Academic integrity is a shared moral commitment and a practical governance challenge. Theses must reflect the candidate’s original intellectual contribution, proper engagement with sources, and honest acknowledgment of assistance. In practice, institutions translate these ideals into operational rules—most visibly, similarity thresholds that mark when overlap with existing texts becomes unacceptable. The rise of AI writing tools has complicated this translation. AI assistance may improve clarity, yet it can also obscure authorship and tempt students to outsource thinking.

This article pursues three goals. First, it situates the widely used thresholds—<10% acceptable; 10–15% needs evaluation; >15% fail—within a sociological framework. Second, it analyzes how AI reshapes the meaning of “similarity,” “originality,” and “authorship.” Third, it proposes a comprehensive, fair, and AI-aware protocol for thesis assessment that combines quantitative thresholds with qualitative judgment.

Rather than assuming a single national model, we consider multiple university types (public/private; research/teaching-focused; residential/distance) across regions.
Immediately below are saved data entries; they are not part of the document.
(** * gorender: the shading and palettisation pipeline of internal/sprite/shader.go

    A shallow embedding of [shader.go] and the properties of its functions.
    Go's [int] is a 64-bit two's complement integer, [byte] an 8-bit unsigned
    one, and [float64] is IEEE 754 binary64, for which the primitive floats
    of the prover are used, so that every function below can be run. *)

From Stdlib Require Import ZArith Lia Bool Floats.
From stdpp Require Import gmap list.

Open Scope Z_scope.

(** ** Go integers *)

Module GoInt.

Definition MinInt64 : Z := - 2 ^ 63.
Definition MaxInt64 : Z := 2 ^ 63 - 1.

(** Two's complement wrap-around of a mathematical integer to [int]. *)
Definition wrap64 (z : Z) : Z := (z + 2 ^ 63) mod 2 ^ 64 - 2 ^ 63.

Definition add (a b : Z) : Z := wrap64 (a + b).
Definition sub (a b : Z) : Z := wrap64 (a - b).
Definition mul (a b : Z) : Z := wrap64 (a * b).

(** [a / b] truncates toward zero; the caller excludes [b = 0], which
    panics in Go. *)
Definition quot (a b : Z) : Z := wrap64 (Z.quot a b).

(** [a % b] has the sign of the dividend. *)
Definition rem (a b : Z) : Z := Z.rem a b.

(** The conversion [byte(i)]. *)
Definition to_byte (z : Z) : Z := z mod 256.

Definition in_range (z : Z) : Prop := MinInt64 <= z <= MaxInt64.

End GoInt.

(** ** float64 *)

Module F64.

Definition MaxFloat64 : float := 0x1.fffffffffffffp+1023%float.
(** X16. The chat of a dispatch: the [chat.id] of the payload when it is
    truthy; otherwise the [message.chat.id] of the payload when that is
    truthy; otherwise a falsy value, and then no sender is bound. *)
Theorem build_context_chat
    (this : Telegraf) (update : Update) (webHookResponse : bool) :
  let own := get (get (payload update) "chat") "id" in
  let inherited := get (get (get (payload update) "message") "chat") "id" in
  let ctx := build_context this update webHookResponse in
  (truthy own = true -> chat ctx = own)
  /\ (truthy own = false -> truthy inherited = true -> chat ctx = inherited)
  /\ (truthy own = false -> truthy inherited = false ->
      truthy (chat ctx) = false).
Proof.
  cbv zeta. unfold build_context. cbn [chat].
  set (p := payload update).
  assert (Hfirst : truthy (get (get p "chat") "id") = false ->
                   truthy (and_ (get p "chat") (get (get p "chat") "id"))
                   = false).
  { intros H. unfold and_.
    destruct (truthy (get p "chat")) eqn:E; [exact H|exact E]. }
  split; [|split].
  - intros Hown. unfold or_, and_ at 1 2.
    rewrite (truthy_member _ _ Hown). now rewrite Hown.
  - intros Hown Hinh. unfold or_. rewrite (Hfirst Hown).
    unfold and_.
    pose proof (truthy_member _ _ Hinh) as Hchat.
    rewrite (truthy_member _ _ Hchat). now rewrite Hchat.
  - intros Hown Hinh. unfold or_. rewrite (Hfirst Hown).
    unfold and_.
    destruct (truthy (get p "message")) eqn:Em; [|exact Em].
    destruct (truthy (get (get p "message") "chat")) eqn:Ec;
      [exact Hinh|exact Ec].
Qed.

(** X17. A reply in a webhook dispatch: with [webHookAnswer] on and the
    response open, the dispatch of an update of a chat to a bot whose
    one handler replies writes the reply for that chat, as a
    [sendMessage] call, into the response, fetches nothing, and moves the
    offset. *)
Theorem handleUpdate_replies_in_response
    (this options : Telegraf) (text : string) (o : obj) (u : Update)
    (n : Z) (w : World) :
  middleware this = [replying options text] ->
  webHookAnswer this = true ->
  finished (res w) = false ->
  extractUpdate (VObj o) = inr u ->
  truthy (type u) = true ->
  chat (build_context this u true) = VNum n ->
  n <> 0%Z ->
  handleUpdate this (VObj o) true w
  = (Ok (Resolved tt),
     set_offset (add (lookup o "update_id") (VNum 1))
       (set_res
          (answered (res w)
             (JSON_stringify
                (VObj [("chat_id", VNum n); ("text", VStr text);
                       ("method", VStr "sendMessage")]))) w)).
Proof.
  intros Hmw Hon Hopen Hu Hty Hchat Hn.
  apply handleUpdate_resolved with (u := u); try assumption.
  rewrite Hmw, compose_cons. unfold replying, await, bind.
  rewrite Hchat.
  assert (Hsink : via_sink (build_context this u true) = true).
  { unfold build_context. simpl. now rewrite Hon. }
  rewrite Hsink. unfold sendMessage. cbn [fold_left].
  rewrite sendRequest_through_sink; [reflexivity|exact Hopen|].
  unfold assign_empty.
  destruct (isFileRequest _) eqn:F; [|reflexivity].
  apply isFileRequest_spec in F as (k & Hin & _ & Hs).
  simpl in Hin. destruct Hin as [<-|[<-|[]]]; simpl in Hs; discriminate.
Qed.
(** The logits are a two-dimensional array, one row of class scores per
    example; [jnp.quantile] refuses an array without entries. *)
Definition logit_transformer `{Numerics} (logits : list (list Q))
    (temp confidence_quantile_threshold : Q)
    (self_supervised_label_transformation : string)
    (logit_indices : option (list Z)) : result (labels * list Q) :=
  top ← result_map row_max logits;
  bottom ← result_map row_min logits;
  let confidence := zip_with Qminus top bottom in
  alpha ←
    match confidence with
    | [] => Raise TypeError
    | _ :: _ => Ok (quantile confidence confidence_quantile_threshold)
    end;
  let weights := map (fun c => if Qle_bool alpha c then 1%Q else 0%Q) confidence in
  if bool_decide (self_supervised_label_transformation = "sharp") then
    let logits :=
      match logit_indices with
      | Some (i :: l) => map (fun row => take_classes row (i :: l)) logits
      | _ => logits
      end in
    new_labels ← result_map argmax logits;
    Ok (ClassLabels new_labels, weights)
  else if bool_decide (self_supervised_label_transformation = "soft") then
    let t := if Qis_zero temp then 1%Q else temp in
    Ok (ArrayLabels (map (fun row => softmax (map (fun x => (x / t)%Q) row)) logits),
        weights)
  else Ok (ArrayLabels logits, weights).

(** ** Python numbers *)

(** For a claim on the value of a schedule the numbers are the ones of the
    interpreter: integers of any size and IEEE 754 binary64 floats, every
    operation rounded to nearest, ties to even; a [jnp] array of a scalar
    is a binary32 float. *)
Module Py.

Inductive number : Type :=
| Int (z : Z)
| Float (f : spec_float).

Inductive pyvalue : Type :=
| None_
| Num (n : number)
| Str (s : string).

(** What [scheduler] returns: a Python value ([None] when the function
    ends without a return statement), or the [jnp] array of [jnp.maximum]
    and [jnp.minimum]. *)
Inductive schedule_value : Type :=
| Plain (v : pyvalue)
| Array32 (f : spec_float).

Definition fadd : spec_float -> spec_float -> spec_float := SFadd 53 1024.
Definition fsub : spec_float -> spec_float -> spec_float := SFsub 53 1024.
Definition fmul : spec_float -> spec_float -> spec_float := SFmul 53 1024.
Definition fdiv : spec_float -> spec_float -> spec_float := SFdiv 53 1024.

Definition is_zero (f : spec_float) : bool :=
  match f with S754_zero _ => true | _ => false end.
Definition is_infinite (f : spec_float) : bool :=
  match f with S754_infinity _ => true | _ => false end.
Definition sign_of (f : spec_float) : bool :=
  match f with
  | S754_zero s | S754_infinity s | S754_finite s _ _ => s
  | S754_nan => false
  end.

(** [float(z)]: the nearest float, [OverflowError] beyond the largest. *)
Definition round_int (z : Z) : spec_float := binary_normalize 53 1024 z 0 false.
Definition float_of_int (z : Z) : result spec_float :=
  if is_infinite (round_int z) then Raise OverflowError else Ok (round_int z).
Definition to_float (n : number) : result spec_float :=
  match n with
  | Int z => float_of_int z
  | Float f => Ok f
  end.

(** The operand of an arithmetic operator. *)
Definition num (v : pyvalue) : result number :=
  match v with
  | Num n => Ok n
  | _ => Raise TypeError
  end.

(** [a - b] and [a * b] *)
Definition sub (a b : number) : result number :=
  match a, b with
  | Int x, Int y => Ok (Int (x - y))
  | _, _ => x ← to_float a; y ← to_float b; Ok (Float (fsub x y))
  end.
Definition mul (a b : number) : result number :=
  match a, b with
  | Int x, Int y => Ok (Int (x * y))
  | _, _ => x ← to_float a; y ← to_float b; Ok (Float (fmul x y))
  end.

(** [a / b]; the quotient of two integers is rounded once. *)
Definition exact_int (z : Z) : spec_float :=
  match z with
  | Z0 => S754_zero false
  | Zpos p => S754_finite false p 0
  | Zneg p => S754_finite true p 0
  end.
Definition truediv (a b : number) : result number :=
  match a, b with
  | Int x, Int y =>
      if (y =? 0)%Z then Raise ZeroDivisionError
      else
        let q := fdiv (exact_int x) (exact_int y) in
        if is_infinite q then Raise OverflowError else Ok (Float q)
  | _, _ =>
      x ← to_float a; y ← to_float b;
      if is_zero y then Raise ZeroDivisionError else Ok (Float (fdiv x y))
  end.

(** [fmod(x, y)] of the C library: the exact remainder of the division
    truncated towards zero, with the sign of [x]. *)
Definition fmod (x y : spec_float) : spec_float :=
  match x, y with
  | S754_nan, _ | _, S754_nan => S754_nan
  | S754_infinity _, _ => S754_nan
  | _, S754_zero _ => S754_nan
  | S754_zero _, _ => x
  | S754_finite _ _ _, S754_infinity _ => x
  | S754_finite sx mx ex, S754_finite _ my ey =>
      let e := Z.min ex ey in
      let r := ((Zpos mx * 2 ^ (ex - e)) `mod` (Zpos my * 2 ^ (ey - e)))%Z in
      binary_normalize 53 1024 (cond_Zopp sx r) e sx
  end.

(** [floor(x)] *)
Definition ffloor (x : spec_float) : spec_float :=
  match x with
  | S754_finite s m e =>
      if (0 <=? e)%Z then x
      else binary_normalize 53 1024 (Z.shiftr (cond_Zopp s (Zpos m)) (- e)) 0 s
  | _ => x
  end.

Definition one : spec_float := round_int 1.
Definition half : spec_float := binary_normalize 53 1024 1 (-1) false.
Definition negative (x : spec_float) : bool := SFltb x (S754_zero false).

(** [vx // wx] on floats with [wx] other than zero, as the interpreter
    computes it (float_floor_div): from the exact remainder, the quotient
    snapped to the nearest integral value. *)
Definition float_floor_div (vx wx : spec_float) : spec_float :=
  let md := fmod vx wx in
  let div := fdiv (fsub vx md) wx in
  let div :=
    if negb (is_zero md) && xorb (negative wx) (negative md)
    then fsub div one else div in
  if negb (is_zero div) then
    let fl := ffloor div in
    if SFltb half (fsub div fl) then fadd fl one else fl
  else S754_zero (sign_of (fdiv vx wx)).

(** [a // b] *)
Definition floordiv (a b : number) : result number :=
  match a, b with
  | Int x, Int y =>
      if (y =? 0)%Z then Raise ZeroDivisionError else Ok (Int (x `div` y))
  | _, _ =>
      x ← to_float a; y ← to_float b;
      if is_zero y then Raise ZeroDivisionError
      else Ok (Float (float_floor_div x y))
  end.

(** [n > 1] and [n == 1] *)
Definition gt_one (n : number) : bool :=
  match n with
  | Int z => (1 <? z)%Z
  | Float f => SFltb one f
  end.

(** The binary32 array of a Python scalar. *)
Definition to_float32 (n : number) : spec_float :=
  match n with
  | Int z => binary_normalize 24 128 z 0 false
  | Float (S754_finite s m e) => binary_normalize 24 128 (cond_Zopp s (Zpos m)) e s
  | Float f => f
  end.

(** [jnp.maximum(a, b)] and [jnp.minimum(a, b)] on scalars; a NaN wins. *)
Definition jnp_maximum (a b : number) : spec_float :=
  match to_float32 a, to_float32 b with
  | S754_nan, _ | _, S754_nan => S754_nan
  | x, y => if SFltb x y then y else x
  end.
Definition jnp_minimum (a b : number) : spec_float :=
  match to_float32 a, to_float32 b with
  | S754_nan, _ | _, S754_nan => S754_nan
  | x, y => if SFltb y x then y else x
  end.

Definition getitem (d : gmap string pyvalue) (k : string) : result pyvalue :=
  match d !! k with
  | Some v => Ok v
  | None => Raise (KeyError k)
  end.
Definition dict_get (d : gmap string pyvalue) (k : string) (default : pyvalue)
    : pyvalue :=
  match d !! k with
  | Some v => v
  | None => default
  end.
Definition eq_str (v : pyvalue) (s : string) : bool :=
  match v with
  | Str t => bool_decide (t = s)
  | _ => false
  end.
Definition is_not_none (v : pyvalue) : bool :=
  match v with
  | None_ => false
  | _ => true
  end.

Definition scheduler (step : Z) (params : gmap string pyvalue)
    : result schedule_value :=
  mode ← getitem params "mode";
  if eq_str mode "constant" then
    v ← getitem params "initial_value"; Ok (Plain v)
  else if eq_str mode "linear_decay" then
    let num_steps := dict_get params "num_steps" (Num (Int 1)) in
    total_steps ← getitem params "total_steps";
    total_steps ← num total_steps;
    num_steps ← num num_steps;
    step_size ← truediv total_steps num_steps;
    decay_size ←
      (if gt_one num_steps then
         initial_value ← getitem params "initial_value";
         min_value ← getitem params "min_value";
         initial_value ← num initial_value;
         min_value ← num min_value;
         span ← sub initial_value min_value;
         segments ← sub num_steps (Int 1);
         truediv span segments
       else Ok (Int 0));
    initial_value ← getitem params "initial_value";
    segment ← floordiv (Int step) step_size;
    drop ← mul segment decay_size;
    initial_value ← num initial_value;
    value ← sub initial_value drop;
    if is_not_none (dict_get params "min_value" None_) then
      min_value ← getitem params "min_value";
      min_value ← num min_value;
      Ok (Array32 (jnp_maximum min_value value))
    else Ok (Plain (Num value))
  else if eq_str mode "linear_grow" then
    let num_steps := dict_get params "num_steps" (Num (Int 1)) in
    total_steps ← getitem params "total_steps";
    total_steps ← num total_steps;
    num_steps ← num num_steps;
    step_size ← truediv total_steps num_steps;
    decay_size ←
      (if gt_one num_steps then
         max_value ← getitem params "max_value";
         initial_value ← getitem params "initial_value";
         max_value ← num max_value;
         initial_value ← num initial_value;
         span ← sub max_value initial_value;
         span ← to_float span;
         segments ← sub num_steps (Int 1);
         truediv (Float span) segments
       else Ok (Int 0));
    segment ← floordiv (Int step) step_size;
    value ← mul segment decay_size;
    if is_not_none (dict_get params "max_value" None_) then
      max_value ← getitem params "max_value";
      max_value ← num max_value;
      Ok (Array32 (jnp_minimum max_value value))
    else Ok (Plain (Num value))
  else
    (* no branch taken: the function ends without a return statement *)
    Ok (Plain None_).



(** A schedule with integer fields. *)
Definition decay_schedule (initial_value min_value num_steps total_steps : Z)
    : gmap string pyvalue :=
  <["mode" := Str "linear_decay"]>
  (<["initial_value" := Num (Int initial_value)]>
  (<["min_value" := Num (Int min_value)]>
  (<["num_steps" := Num (Int num_steps)]>
  (<["total_steps" := Num (Int total_steps)]> ∅)))).

End Py.

(** ** Reference points of the statements *)

(** The cost of matching example [i] to example [j] in the words of the
    specification; [top] is the largest squared distance of the batch. *)
Definition label_aware_cost (top label_cost l2_cost : Q) (i j : nat)
    (xi xj : list Q) (li lj : Z) : Q :=
  let same_label := if bool_decide (li = lj) then 1%Q else 0%Q in
  let c := (sq_dist xi xj + (if bool_decide (i = j) then 10 * top else 0))%Q in
  ((1 - same_label) * label_cost + l2_cost * c)%Q.

(** Entry [(i, j)] of a matrix. *)
Definition entry (m : list (list Q)) (i j : nat) : option Q :=
  r ← m !! i; r !! j.

(** Sum of column [j]. *)
Definition col_sum (m : list (list Q)) (j : nat) : Q :=
  Qsum (map (fun r => nth j r 0%Q) m).

(** The segment a step falls in, and the change of a linear schedule per
    segment, as [scheduler] computes them. *)
Definition segment_of (step : Z) (total_steps num_steps : Q) : Q :=
  inject_Z (Qfloor (inject_Z step / (total_steps / num_steps))%Q).
Definition change_per_segment (span num_steps : Q) : Q :=
  if Qgtb num_steps 1%Q then (span / (num_steps - 1))%Q else 0%Q.

(** A growing schedule: ten steps in five segments towards 8. *)
Definition grow_example : gmap string value :=
  <["mode" := VStr "linear_grow"]>
  (<["initial_value" := VNum 4%Q]>
  (<["max_value" := VNum 8%Q]>
  (<["num_steps" := VNum 5%Q]>
  (<["total_steps" := VNum 10%Q]> ∅)))).

(** [k] is the index of the first largest entry of [row]. *)
Definition first_largest (row : list Q) (k : nat) : Prop :=
  exists m,
    row !! k = Some m /\
    (forall j x, row !! j = Some x -> (x <= m)%Q) /\
    (forall j x, j < k -> row !! j = Some x -> (x < m)%Q).

(** The same externals with another Beta sampler. *)
Definition with_random_beta (E : Externals)
    (sampler : @PRNGKey E -> Q -> Q -> nat -> nat -> list (list Q)) : Externals :=
  {| PRNGKey := @PRNGKey E;
     Optimizer := @Optimizer E;
     random_beta := sampler;
     pmap_mean := @pmap_mean E;
     sinkhorn_dual_solver := @sinkhorn_dual_solver E;
     round_coupling := @round_coupling E |}.

(** Externals to run the definitions with: a sampler that always draws one
    half, a collective over a single replica, a solver that hands the cost
    back as the coupling, and a rounding that keeps it. *)
Definition sample_externals : Externals :=
  {| PRNGKey := nat;
     Optimizer := unit;
     random_beta := fun _ _ _ k n => repeat (repeat (1 # 2)%Q n) k;
     pmap_mean := fun t => t;
     sinkhorn_dual_solver := fun a b cost _ _ => (a, cost, b);
     round_coupling := fun m _ _ => m |}.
The focus is conceptual and practical: to explain why numerical thresholds have diffused, how they interact with academic cultures, and how they can be used responsibly in the age of AI.

2. Theoretical Framework

2.1 Bourdieu’s Concept of Capital

Bourdieu distinguishes between cultural capital (skills, dispositions), social capital (networks), economic capital (material resources), and symbolic capital (recognized prestige). A thesis is a device for accumulating and converting capital: students convert cultural capital (method, writing) into symbolic capital (a degree), which can later become economic capital (jobs) and social capital (membership in scholarly networks). Plagiarism threatens that conversion by signaling a deficit of cultural capital (insufficient scholarly practice) and a compromise of symbolic capital (loss of trust). Numerical thresholds, when properly contextualized, help protect the symbolic capital of degrees and the field’s credibility, while providing a scaffold to grow cultural capital through feedback.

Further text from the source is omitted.